母 「○○はさ、いい男性と出会って幸せな家庭を築いてほしいよ、本当に。もう願うのはそれだけ」
祖母 「結婚する前に同棲しないと嫌だなんて、今の若い人はふしだらって感じがするね。○○ちゃんはそんな風に考えないと思っていたけど…いつからそんなになっちゃったの?」

一人娘で過保護に育てられた私は字の如く箱入り娘になった

我が家は訳あって、数年前に祖父が亡くなって以来女所帯である。一人娘で過保護に育てられた私は字の如く箱入り娘になってしまった。とは言っても残念ながらお嬢たる美貌や最高品質の気立てを有しているというわけでは全くない。私自身「女」というよりも単なるヒトとして生きているという実感が強い。

幼少期においても、周囲が熱中するようなお人形ごっこよりかは手首にバンダナを巻き付けて園庭を駆け回る忍者ごっこの方が好きな質だった。現在に至るまで、身体の性と自認する性はオンナということで一致してはいるが、ごっこ遊びやゲームなどでは大抵男役やボーイッシュな女キャラをしきりに演じたがる性分だった。

正式に付き合ったことはなく、これでも一応焦ってはいる

そんな自分でも人生の節々で都度好きな異性がいることは至極当然のことだった。ただ、気になっている相手に好きだという気持ちを直接伝えたり、正式に付き合ったりしたことは今までに一度もない。笑ってしまうくらい晩熟なのだが、これでも一応焦ってはいる。
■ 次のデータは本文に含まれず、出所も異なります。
(** [Path(p).exists()]: pathlib calls [stat] and answers [False] only for
    the errors that say the entry is not there (ENOENT, ENOTDIR, EBADF,
    ELOOP); any other [OSError] is raised again, as is the EACCES of a
    directory that may not be searched. *)
Definition path_exists (p : string) : M bool := fun w =>
  if dir_searchable (fs w) then
    Return (bool_decide (is_Some (files (fs w) !! p))) w
  else Raise (permission_denied p) w.

(** [open(p, 'wb')] or [open(p, 'w')]: creates or truncates the file. *)
Definition open_w (p : string) : M unit := fun w =>
  if dir_searchable (fs w) then
    match files (fs w) !! p with
    | Some f =>
        if writable f then
          Return tt (set_fs (mkFS (<[p := mkFile "" (readable f) true]>
                                     (files (fs w)))
                               (dir_writable (fs w)) (dir_searchable (fs w))) w)
        else Raise (permission_denied p) w
    | None =>
        if dir_writable (fs w) then
          Return tt (set_fs (mkFS (<[p := mkFile "" true true]> (files (fs w)))
                               (dir_writable (fs w)) (dir_searchable (fs w))) w)
        else Raise (permission_denied p) w
    end
  else Raise (permission_denied p) w.

(** [f.write(data)] on the file opened at [p]. *)
Definition file_write (p : string) (data : string) : M unit := fun w =>
  match files (fs w) !! p with
  | Some f =>
      Return tt (set_fs (mkFS (<[p := mkFile (content f ++ data) (readable f)
                                        (writable f)]> (files (fs w)))
                           (dir_writable (fs w)) (dir_searchable (fs w))) w)
  | None => Raise (OSError "I/O operation on closed file") w
  end.

(** [open(p, 'rb').read()] *)
Definition open_r (p : string) : M string := fun w =>
  if dir_searchable (fs w) then
    match files (fs w) !! p with
    | Some f =>
        if readable f then Return (content f) w
        else Raise (permission_denied p) w
    | None =>
        Raise (OSError ("[Errno 2] No such file or directory: '" ++ p ++ "'")) w
    end
  else Raise (permission_denied p) w.

(** [pickle.load(f)] *)
Definition pickle_load (data : string) : M (list Cookie) :=
  match pickle_loads data with
  | Some v => ret v
  | None => raise (UnpicklingError "invalid load key")
  end.

(** [a < b] and [a >= b] between a Python integer and a script result. *)
Definition py_lt (a : Z) (b : JsValue) : M bool :=
  match b with
  | JsInt z => ret (a <? z)
  | JsNone =>
      raise (TypeError
        "'<' not supported between instances of 'int' and 'NoneType'")
  end.

Definition py_ge (a : Z) (b : JsValue) : M bool :=
  match b with
  | JsInt z => ret (a >=? z)
  | JsNone =>
      raise (TypeError
        "'>=' not supported between instances of 'int' and 'NoneType'")
  end.

(** ** The methods of [LinkedInScraper] *)

Definition get_self : M LinkedInScraper := fun w => Return (self w) w.

(** [_random_sleep(min_sec, max_sec)] *)
Definition _random_sleep (min_sec max_sec : Q) : M unit :=
  sleep_time <- random_uniform min_sec max_sec ;;
  time_sleep sleep_time.

(** The [while] loop of [_scroll_slowly]; one unit of fuel per turn. *)
Fixpoint scroll_loop (fuel : nat) (current_position : Z)
  (total_height : JsValue) : M unit :=
  match fuel with
  | O => out_of_fuel
  | S fuel' =>
      go <- py_lt current_position total_height ;;
      if go : bool then
        scroll_distance <- random_randint 200 400 ;;
        let current_position := current_position + scroll_distance in
        driver_call "execute_script"
          (wd_execute_script
             ("window.scrollTo(0, " ++ Py.str_of_Z current_position ++ ");")) ;;;
        _random_sleep (1 # 2) (3 # 2) ;;;
        total_height <- driver_call "execute_script"
          (wd_execute_script "return document.body.scrollHeight") ;;
        stop <- py_ge current_position total_height ;;
        if stop : bool then ret tt
        else scroll_loop fuel' current_position total_height
      else ret tt
  end.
20代に突入してから2年弱が経過しているため、友人や知り合いも「お飾りとしての彼氏」ではなく、「将来を共に過ごせる保障のあるパートナー」を真剣に探し始めている印象がある。また、時おり話題に上る初体験の平均年齢。これもとっくに過ぎてしまっているからか、休日に漫画サイトで30代処女が量産型イケメンの部下に処女喪失を頼むうちに本当のカップルになってしまうというストーリー展開の作品を意図的に探し、読後の安心感を求めるようになってしまったが、そんな自分にも嫌気が差す。

親や家族も、私が知人と会うために外出するときは欠かさず「誰とどこでいつ会い、何時頃別れるのか」をチェックするため、とにかく色々と行動に移そうと思っても厳しいのが現状だ。外泊なんぞもってのほかというレベルのお堅さに辟易する。また、女友達と会った日の夕食時には「○○ちゃん彼氏いるの?どうだって?」と無造作な会話が始まる。娘(孫)の心をじわじわ抉っているかもしれないという察知能力に些か欠けるのが女所帯の一つの特色かもしれない。

友人の話をすると、同棲反対派の家族と私との口論がヒートアップする

ある日、とある友人が彼氏と別れたばかりで傷心の身ではあるが、就職後には一人暮らしを始めて自由に生活したいという希望的観測を述べていたことや、別の知り合いが互いに上京の身である彼氏と半同棲しており、結婚も意識していないわけではないと語っていたことを話すと、「え、何あんた」と待ったがかかる。その後、同棲反対派の家族とカラダの相性も含めて相手を見極めるべきではないのかと考える私との口論が急速にヒートアップする。
クリスマスが近いのに平和的でない会話である。

離婚には至っていないものの、同棲経験なしで結婚生活が早期に破綻した過去のある母の言葉は私の身に全く浸透してこない。自分がコンクリートになったような気持ちにすらなる。祖母に至っては、同棲するカップルが皆性欲にまみれている生き物にしか見えないようで、呆れた私は図らずも顔に笑みを浮かべてしまう。

彼氏もいない、しかもできる萌芽すら見当たらないのに同棲からの結婚噺を持ち出すなんてお門違いじゃないのと2人の顔に書いてあるのを見て、親族ながら心底憎い女たちだと思う。心の中で何万回も溜息をつく自分。強行突破する勇気もないのは十分分かっているが、暗雲をどうにか晴らしたいと強く願う毎日だ。

結婚て何だろう、自分はすべきか、したいのか…

先日、部活の先輩だった4歳上の男性が結婚、そして子どもの誕生ととんとん拍子に事が運んでいるのを見聞きし、4年後の自分を想像した。
結婚て何だろう、自分はすべきか、したいのか、そもそも信頼できそうな相手とこれから出会うことができるか、出会ったとしても自分から行動を起こせるか、付き合うって何だ…。
万事順調に進んでいく人生などあり得っこないが、自分にだって理想を口にする権利があるんじゃないかと勝手に自己解決した冬の夜だった。